The text below is from an article entitled Getting the most from after action reviews to improve global health security
Image from wikimedia commons
"Tannenbaum and Cerasoli conducted a systematic review of findings from 46 studies. Limiting their analysis to studies that reported on the impacts of AARs on “quantifiable aspects of performance” (e.g., in simulators, games, personnel records, self-ratings, performance appraisal ratings) they found that, on average, after action reports/debriefs improved effectiveness over a control group by approximately 25%. The results were similar across a wide variety of contexts, including teams versus individuals and medical versus non-medical situations".

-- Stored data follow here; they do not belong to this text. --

(* ===== verification/Daemon.v ===== *)
(** * Daemon processes (tester1/daemonclnt.go, daemonsrv.go, testsrv.go)

    The tester starts every server as a process: [runDaemon] builds its command
    line, [InitDaemon] takes it apart.  In the process, the ends that the server
    calls are set to [forward], which sends the call to the tester; the tester
    puts it on the simulated network at the end of that name.  The flag package,
    which reads the options, and the process itself are not modelled. *)

From stdpp Require Import pretty.
From Stdlib Require Import Strings.Ascii.
From S2P Require Import Prelude LabRpc Wire NetRpc Demux SockRpc.
Import LabRpc Wire NetRpc SockRpc.
Local Open Scope Z_scope.

Module Daemon.

(** ** strconv.Itoa and strconv.Atoi *)

Definition Itoa (z : Z) : string := pretty z.

Definition digit (c : ascii) : option Z :=
  let n := Z.of_nat (nat_of_ascii c) in
  if decide (48 ≤ n ≤ 57) then Some (n - 48) else None.
Fixpoint digits (acc : Z) (s : string) : option Z :=
  match s with
  | EmptyString => Some acc
  | String c s => match digit c with Some d => digits (10 * acc + d) s | None => None end
  end.
Definition unsigned (s : string) : option Z :=
  match s with EmptyString => None | _ => digits 0 s end.
Definition signed (s : string) : option Z :=
  match s with
  | EmptyString => None
  | String c s' =>
      if decide (c = "-"%char) then Z.opp <$> unsigned s'
      else if decide (c = "+"%char) then unsigned s' else unsigned s
  end.
(** [None] is an error: no digits, another character, or out of the range of int. *)
Definition Atoi (s : string) : option Z :=
  match signed s with
  | Some z => if decide (- two63 ≤ z < two63) then Some z else None
  | None => None
  end.

(** ** The command line *)

Definition options (useRaftStateMachine : bool) : list string :=
  if useRaftStateMachine then ["--raft-state-machine"] else [].

(** The arguments that runDaemon gives to the process. *)
Definition daemon_args (pargs : list string) (useRaftStateMachine : bool) (gid srv : Z)
    (endName : string) (endNames : list string) : list string :=
  pargs ++ options useRaftStateMachine ++
  [Itoa gid; Itoa srv; Itoa (Z.of_nat (length endNames)); endName] ++ endNames.

(** The loop that skips the options; an empty argument has no first character. *)
Fixpoint skip_options (i s : Z) (args : list string) : res Z :=
  match args with
  | [] => Ret s
  | EmptyString :: _ => Stop Panic
  | String c _ :: args => if decide (c = "-"%char) then skip_options (i + 1) (i + 1) args else Ret s
  end.

(** [args[lo:hi]] *)
Definition slice_range {A} (l : list A) (lo hi : Z) : res (list A) :=
  if decide (0 ≤ lo ≤ hi ∧ hi ≤ Z.of_nat (length l)) then
    Ret (take (Z.to_nat (hi - lo)) (drop (Z.to_nat lo) l))
  else Stop Panic.

(** What InitDaemon finds in its arguments; [None] is the error it returns. *)
Record dargs := MkDArgs { a_gid : Z; a_sid : Z; a_tester : string; a_ends : list string; a_me : string }.
Definition atoi_arg (args : list string) (i : Z) (k : Z → res (option dargs)) : res (option dargs) :=
  let* a := slice_get args i in
  match Atoi a with Some z => k z | None => Ret None end.
Definition parse_args (args : list string) : res (option dargs) :=
  let* s := skip_options 0 0 args in
  atoi_arg args s (λ gid,
  atoi_arg args (s + 1) (λ sid,
  atoi_arg args (s + 2) (λ nsrv,
  let* testerEndName := slice_get args (s + 3) in
  let* endNames := slice_range args (s + 4) (s + 4 + nsrv) in
  let* me := slice_get endNames sid in
  Ret (Some (MkDArgs gid sid testerEndName endNames me))))).

Definition sockctl (sock : string) : string := sock +:+ "-ctl".

(** ** Forwarding *)

Record ForwardArgs := MkFwd { F_Method : string; F_End : string; F_Args : bytes; F_Id : Z }.
Record ForwardReply := MkFwdRep { Rep : bytes; Ok : bool }.

Section forward.
Context `{Codec ForwardArgs} `{Codec ForwardReply} `{Codec RPCArgs}.

(** DaemonSrv.forward: the RPC it makes, with the next number; and what it
    returns for the answer. *)
Definition forward_request (id : Z) (end_ method : string) (b : bytes) : res (bytes * Z) :=
  let id := i64 (id + 1) in
  let* args := Marshall (MkFwd method end_ b id) in
  let* req := RPC_request "TesterRPC.Forward" args in
  Ret (req, id).
Definition forward_result (r : Demux.reply) : res (bytes * bool) :=
  let* '(rep, ok) := RPCMarshall_result r in
  match rep with
  | Some fr => if (ok : bool) then Ret (Rep fr, Ok fr) else Ret ([], ok)
  | None => Ret ([], ok)
  end.

(** TesterRPC.Forward: the request it puts on the network of the tester, and the
    reply it makes of the network's answer. *)
Definition TesterRPC_Forward (args : ForwardArgs) (rn : Network) : res reqMsg :=
  let* e := LookupEnd (F_End args) rn in Ret (Forward_request e (F_Method args) (F_Args args)).
Definition TesterRPC_reply (m : replyMsg) : ForwardReply :=
  let (rep, ok) := Forward_result m in MkFwdRep rep ok.

(** ClientEnd.Call in a daemon, where the end has been given [forward] by SetCall:
    the reply of [forward] decoded. *)
Definition daemon_Call {R} `{Codec R} (r : Demux.reply) : res (option R * bool) :=
  let* '(rep, ok) := forward_result r in
  if (ok : bool) then let* v := Unmarshall rep in Ret (Some v, true) else Ret (None, false).
End forward.

(** ** Lemmas: numbers *)

Lemma digit_char x : (x < 10)%N → digit (pretty_N_char x) = Some (Z.of_N x).
Proof.
  intros Hx. assert (Hcase : x ∈ N.of_nat <$> seq 0 10).
  { apply list_elem_of_fmap. exists (N.to_nat x). rewrite elem_of_seq. lia. }
  simpl in Hcase. repeat (apply elem_of_cons in Hcase as [->|Hcase]; [done|]).
  by apply not_elem_of_nil in Hcase.
Qed.

Lemma digits_go x s : digits 0 (pretty_N_go x s) = digits (Z.of_N x) s.
Proof.
  revert s. induction (N.lt_wf_0 x) as [x _ IH]; intros s.
  destruct (decide (x = 0%N)) as [->|Hx]; [done|].
  rewrite pretty_N_go_step by lia. rewrite IH by (apply N.div_lt; lia). simpl.
  rewrite digit_char by (apply N.mod_lt; lia). f_equal.
  pose proof (N.div_mod x 10 ltac:(lia)). lia.
Qed.

Lemma unsigned_pretty (x : N) : unsigned (pretty x) = Some (Z.of_N x).
Proof.
  unfold pretty, pretty_N. case_decide as Hx; [by subst|].
  pose proof (digits_go x "") as Hd. simpl in Hd.
  destruct (pretty_N_go x "") as [|c s]; [|done].
  simpl in Hd. injection Hd as Hd. destruct x; [done|simpl in Hd; lia].
Qed.

(** A decimal number starts with a digit. *)
Lemma unsigned_head (x : N) : ∃ c s, pretty x = String c s ∧ is_Some (digit c).
Proof.
  pose proof (unsigned_pretty x) as Hu. destruct (pretty x) as [|c s]; [done|].
  exists c, s. split; [done|]. simpl in Hu. destruct (digit c); [by eexists|done].
Qed.
Lemma digit_sign c : is_Some (digit c) → c ≠ "-"%char ∧ c ≠ "+"%char.
Proof. intros [d Hd]. split; intros ->; done. Qed.

Lemma Itoa_head z : 0 ≤ z → ∃ c s, Itoa z = String c s ∧ is_Some (digit c).
Proof.
  intros Hz. unfold Itoa. destruct z as [|p|p]; [|apply (unsigned_head (Npos p))|lia].
  by exists "0"%char, EmptyString.
Qed.

Lemma signed_pretty (x : N) : signed (pretty x) = Some (Z.of_N x).
Proof.
  rewrite <-unsigned_pretty. destruct (unsigned_head x) as (c & s & -> & [Hm Hp]%digit_sign).
  simpl. by rewrite !decide_False by done.
Qed.

Lemma Atoi_Itoa z : - two63 ≤ z < two63 → Atoi (Itoa z) = Some z.
Proof.
  intros Hz. unfold Atoi. assert (signed (Itoa z) = Some z) as ->; [|by rewrite decide_True].
  destruct z as [|p|p]; [done|apply (signed_pretty (Npos p))|].
  unfold Itoa. change (pretty (Z.neg p)) with (String "-" (pretty (Npos p))). simpl.
  by rewrite unsigned_pretty.
Qed.

(** ** Lemmas: the command line *)

Definition is_option (a : string) : bool :=
  match a with String c _ => bool_decide (c = "-"%char) | EmptyString => false end.

Lemma skip_options_app opts i s rest :
  Forall is_option opts →
  skip_options i s (opts ++ rest) =
  skip_options (i + Z.of_nat (length opts))
    (if decide (opts = []) then s else i + Z.of_nat (length opts)) rest.
Proof.
  revert i s. induction opts as [|o opts IH]; intros i s Ho.
  { simpl. by rewrite Z.add_0_r. }
  apply list.Forall_cons in Ho as [Ho Hos]. destruct o as [|c o]; [done|]. simpl in Ho |- *.
  apply Is_true_true, bool_decide_eq_true in Ho. rewrite decide_True, IH by done.
  f_equal; [lia|]. destruct opts; simpl; lia.
Qed.

Lemma slice_get_app {A} (l l' : list A) i :
  0 ≤ i → slice_get (l ++ l') (Z.of_nat (length l) + i) = slice_get l' i.
Proof.
  intros Hi. unfold slice_get. rewrite !decide_True by lia.
  rewrite lookup_app_r by lia. by replace (Z.to_nat _ - length l)%nat with (Z.to_nat i) by lia.
Qed.

Lemma options_ok b : Forall is_option (options b).
Proof. destruct b; repeat constructor. Qed.

End Daemon.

Please note that this an increase in effectiveness of the teams, rather than an increase in effectiveness of the organisation through across-team knowledge sharing. The referenced Tannenbaum and Cerasoli study, a meta-analysis of published material, is also an interesting read, suggesting that AARs on average take 17 minutes, involve about 5 people, and are three times more successful when facilitated.
Here's a bit more text from the original article
"Both the United States Department of Veterans Affairs (VA) and the Joint Commission which monitors hospitals review incidents in their own form of after-action reporting. Each uses a systematic approach that incorporates root cause analysis into a review after a sentinel or adverse event has occurred where things did not go as expected. While limited evaluation has occurred of the effectiveness of the after-action reviews, at the VA, comparison of these reviews with prior approaches to reviewing adverse events showed a shift in the root causes identified, blaming individuals less and increasingly attributing the problem to systemic causes like communication and policies or procedures"
So not only do AARs improve team effectiveness, they start to change culture as well.